How to Manage Stress to Increase Team Effectiveness
True team effectiveness boils down to one thing: courage. If leaders lack the bravery to make tough decisions and stick with them, their teams will never be able to achieve their potential. This article will share practical ways to manage stress so that you can be braver and increase your team's effectiveness. It's not as hard as it sounds, but it's not easy either. Yet as you'll discover, team effectiveness needs courage the way a ship needs a captain – and if you aren't able to effectively manage stress, you're bound to capsize.
Team effectiveness lessons from a Royal Marine commando sniper
To channel courage as a leader and make the hard calls that drive your team forward, you need to be able to function well in adverse circumstances. Leadership isn't a skill we can rely on just in fair weather. No matter how well we lead in times of ease, life will always catch us by surprise at times. It's in those moments, when the chips are down, that character is revealed and leaders are sorted from followers.
If anyone knows about managing well in adversity, it's ex-Royal Marine commando sniper Aldo Kane. Aldo is many things: explorer, world record holder, Royal Geographic Society Fellow, author, producer, TV presenter, and safety provider on set at the world’s most dangerous, extreme and remote locations. Somehow, he found time to talk with Symbia MD Jodie Rogers on The Hidden Edge of Team Performance podcast, where he shared his insights into facing hostile situations with cheerfulness and finding the courage to make difficult decisions as a leader.
Aldo's training at age 16 as a Royal Marine Commando, where he became one of the youngest elite snipers in the UK armed forces, imbued him with a set of principles for coping with hardship that he has relied on as a leader throughout his career. What are they? No less than the four elements of Commando Spirit; Courage, Determination, Unselfishness, and Cheerfulness in the Face of Adversity. These weren't just slogans that he and his fellow recruits learned by rote, but principles that have served him and those he protects on set in the years since. All four principles are designed to do one thing: help manage stress.

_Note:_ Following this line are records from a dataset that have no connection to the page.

(** * ctree.js: a shallow embedding of the tree renderer and its properties

    The development follows [src/ctree.js]: option merging and validation
    ([mergeOptions]), the literal template ([input]), placeholder
    substitution ([modifyTemplate]), random colouring of the light positions
    ([applyColorsToLights], [generateColor], [getRandomInt]) and the
    category colouring passes ([applyColors], [applyColorToChars]).

    JavaScript strings are sequences of UTF-16 code units, modelled as
    [list N].  Objects are association lists kept in property-creation
    order; enumeration order (integer-like keys first) is computed by
    [ownProps].  Exceptions are an explicit [result] type. *)

From Stdlib Require Import List NArith ZArith Bool Arith Lia String Ascii.
From Stdlib Require Import Permutation.
Import ListNotations.

Set Warnings "-register-all".

(** ** Strings as code-unit sequences *)

Definition str := list N.

Definition lit (s : string) : str :=
  List.map N_of_ascii (list_ascii_of_string s).

Definition str_eqb (a b : str) : bool :=
  if list_eq_dec N.eq_dec a b then true else false.

Arguments str_eqb : simpl never.

Lemma str_eqb_eq (a b : str) : str_eqb a b = true <-> a = b.
Proof.
  unfold str_eqb. destruct (list_eq_dec N.eq_dec a b); split; congruence.
Qed.

Fixpoint isPrefix (p s : str) : bool :=
  match p, s with
  | [], _ => true
  | _ :: _, [] => false
  | x :: p', y :: s' => N.eqb x y && isPrefix p' s'
  end.

(** [includes s p]: the JavaScript [s.includes(p)], substring test. *)
Fixpoint includes (s p : str) : bool :=
  isPrefix p s || match s with [] => false | _ :: s' => includes s' p end.

(** Number of positions at which [p] occurs in [s]. *)
Fixpoint occurrences (p s : str) : nat :=
  (if isPrefix p s then 1 else 0) +
  match s with [] => 0 | _ :: s' => occurrences p s' end.

(** *** [String.prototype.split] with a string separator, [Array.prototype.join]

    [splitGo] scans left to right; [skip] counts the code units of the
    current separator occurrence still to be dropped, [cur] is the piece
    being collected, reversed. *)
Fixpoint splitGo (sep s : str) (skip : nat) (cur : str) : list str :=
  match s with
  | [] => [rev cur]
  | c :: s' =>
    match skip with
    | S k => splitGo sep s' k cur
    | O => if isPrefix sep s
           then rev cur :: splitGo sep s' (List.length sep - 1) []
           else splitGo sep s' 0 (c :: cur)
    end
  end.

Definition split (s sep : str) : list str :=
  match sep with
  | [] => List.map (fun c => [c]) s
  | _ :: _ => splitGo sep s 0 []
  end.

Fixpoint join (l : list str) (sep : str) : str :=
  match l with
  | [] => []
  | [x] => x
  | x :: rest => x ++ sep ++ join rest sep
  end.

(** The idiom [s.split(a).join(b)] used throughout the source. *)
Definition splitJoin (s a b : str) : str := join (split s a) b.

(** ** Results of a call: a value, a thrown exception, or a construct of
    the regular-expression language that this development does not model *)

Inductive error :=
| InvalidOption (message : str)   (* [new Error(...)] of [mergeOptions] *)
| TypeError                        (* [Object.entries(null)] and the like *)
| SyntaxError.                     (* [new RegExp] on an invalid pattern *)

Inductive result (A : Type) :=
| Ok (a : A)
| Throw (e : error)
| Unmodelled.

Arguments Ok {A} a.
Arguments Throw {A} e.
Arguments Unmodelled {A}.

Definition bind {A B} (r : result A) (f : A -> result B) : result B :=
  match r with
  | Ok a => f a
  | Throw e => Throw e
  | Unmodelled => Unmodelled
  end.

Notation "x <- r ;; k" := (bind r (fun x => k))
  (at level 61, r at next level, right associativity).

(** ** JavaScript values *)

Inductive value :=
| VUndefined
| VNull
| VBool (b : bool)
| VNumber
| VBigInt
| VSymbol
| VFunction
| VString (s : str)
| VArray (elems : list value)
| VObject (props : list (str * value)).

Definition obj := list (str * value).

Definition typeof (v : value) : str :=
  match v with
  | VUndefined => lit "undefined"
  | VNull => lit "object"
  | VBool _ => lit "boolean"
  | VNumber => lit "number"
  | VBigInt => lit "bigint"
  | VSymbol => lit "symbol"
  | VFunction => lit "function"
  | VString _ => lit "string"
  | VArray _ => lit "object"
  | VObject _ => lit "object"
  end.

Definition isArray (v : value) : bool :=
  match v with VArray _ => true | _ => false end.

Definition isString (v : value) : bool :=
  match v with VString _ => true | _ => false end.

(** *** Property tables *)

Fixpoint getProp (o : obj) (k : str) : option value :=
  match o with
  | [] => None
  | (k', v) :: o' => if str_eqb k' k then Some v else getProp o' k
  end.

(** [CreateDataProperty]: an existing key keeps its place, a new key is
    created last. *)
Fixpoint setProp (o : obj) (k : str) (v : value) : obj :=
  match o with
  | [] => [(k, v)]
  | (k', v') :: o' =>
    if str_eqb k' k then (k', v) :: o' else (k', v') :: setProp o' k v
  end.

(** Decimal rendering of an index, and its inverse on canonical numerals. *)
Definition isDigit (c : N) : bool := (48 <=? c)%N && (c <=? 57)%N.

Fixpoint digitsValue (acc : N) (s : str) : option N :=
  match s with
  | [] => Some acc
  | c :: s' => if isDigit c then digitsValue (acc * 10 + (c - 48))%N s' else None
  end.

(** An array index is a canonical numeral below 2^32 - 1. *)
Definition arrayIndex (k : str) : option N :=
  match k with
  | [] => None
  | [c] => if isDigit c then Some (c - 48)%N else None
  | c :: _ :: _ =>
    if N.eqb c 48 then None
    else match digitsValue 0 k with
         | Some n => if (n <? 4294967295)%N then Some n else None
         | None => None
         end
  end.

Fixpoint insertIndexed (e : N * (str * value)) (l : list (N * (str * value)))
  : list (N * (str * value)) :=
  match l with
  | [] => [e]
  | e' :: l' => if (fst e <? fst e')%N then e :: e' :: l'
                else e' :: insertIndexed e l'
  end.

Fixpoint indexedProps (o : obj) : list (N * (str * value)) :=
  match o with
  | [] => []
  | (k, v) :: o' =>
    match arrayIndex k with
    | Some n => insertIndexed (n, (k, v)) (indexedProps o')
    | None => indexedProps o'
    end
  end.

Definition namedProps (o : obj) : obj :=
  List.filter (fun kv => match arrayIndex (fst kv) with
                         | Some _ => false | None => true end) o.

(** [OrdinaryOwnPropertyKeys]: array indices ascending, then the other
    string keys in creation order. *)
Definition ownProps (o : obj) : obj :=
  List.map snd (indexedProps o) ++ namedProps o.

(** Decimal numerals, as produced by [String(n)] for a non-negative integer. *)
Fixpoint uintStr (u : Decimal.uint) : str :=
  match u with
  | Decimal.Nil => []
  | Decimal.D0 u' => 48%N :: uintStr u'
  | Decimal.D1 u' => 49%N :: uintStr u'
  | Decimal.D2 u' => 50%N :: uintStr u'
  | Decimal.D3 u' => 51%N :: uintStr u'
  | Decimal.D4 u' => 52%N :: uintStr u'
  | Decimal.D5 u' => 53%N :: uintStr u'
  | Decimal.D6 u' => 54%N :: uintStr u'
  | Decimal.D7 u' => 55%N :: uintStr u'
  | Decimal.D8 u' => 56%N :: uintStr u'
  | Decimal.D9 u' => 57%N :: uintStr u'
  end.

Definition decimal (n : N) : str := uintStr (N.to_uint n).

Fixpoint indexFrom {A B} (f : A -> B) (i : N) (l : list A) : list (str * B) :=
  match l with
  | [] => []
  | x :: l' => (decimal i, f x) :: indexFrom f (N.succ i) l'
  end.

(** Own enumerable string-keyed properties of [ToObject(v)], in order. *)
Definition enumerable (v : value) : obj :=
  match v with
  | VObject o => ownProps o
  | VString s => indexFrom (fun c => VString [c]) 0 s
  | VArray l => indexFrom (fun x => x) 0 l
  | _ => []
  end.

(** Object spread [{...target, ...source}]: [CopyDataProperties]. *)
Definition spreadInto (target : obj) (source : value) : obj :=
  fold_left (fun o kv => setProp o (fst kv) (snd kv)) (enumerable source) target.

(** [Object.entries] and [Object.values]: they throw on null and undefined. *)
Definition objectEntries (v : value) : result obj :=
  match v with
  | VUndefined | VNull => Throw TypeError
  | _ => Ok (enumerable v)
  end.

Definition objectValues (v : value) : result (list value) :=
  e <- objectEntries v ;; Ok (List.map snd e).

Stress management: the essential leadership skill?
Aldo makes it clear: you can't live the courage of your convictions without learning how to manage stress. Stress is not the enemy. It can be a great motivator. It's also how we learn what we're made of as leaders. Seen that way, stress is a source of strength. It gives us the courage to build lasting team effectiveness by choosing our battle and staying focused on it until it's won.
You don't have to be a commando sniper to learn to see stress as a survival instinct that pushes us beyond our perceived limits. You just need perspective and practice as a leader. You can learn from stress. To do so, you'll need to look hard at the sources of your stress and determine whether it's in your power to influence or control it (hint: often it will be out of your control).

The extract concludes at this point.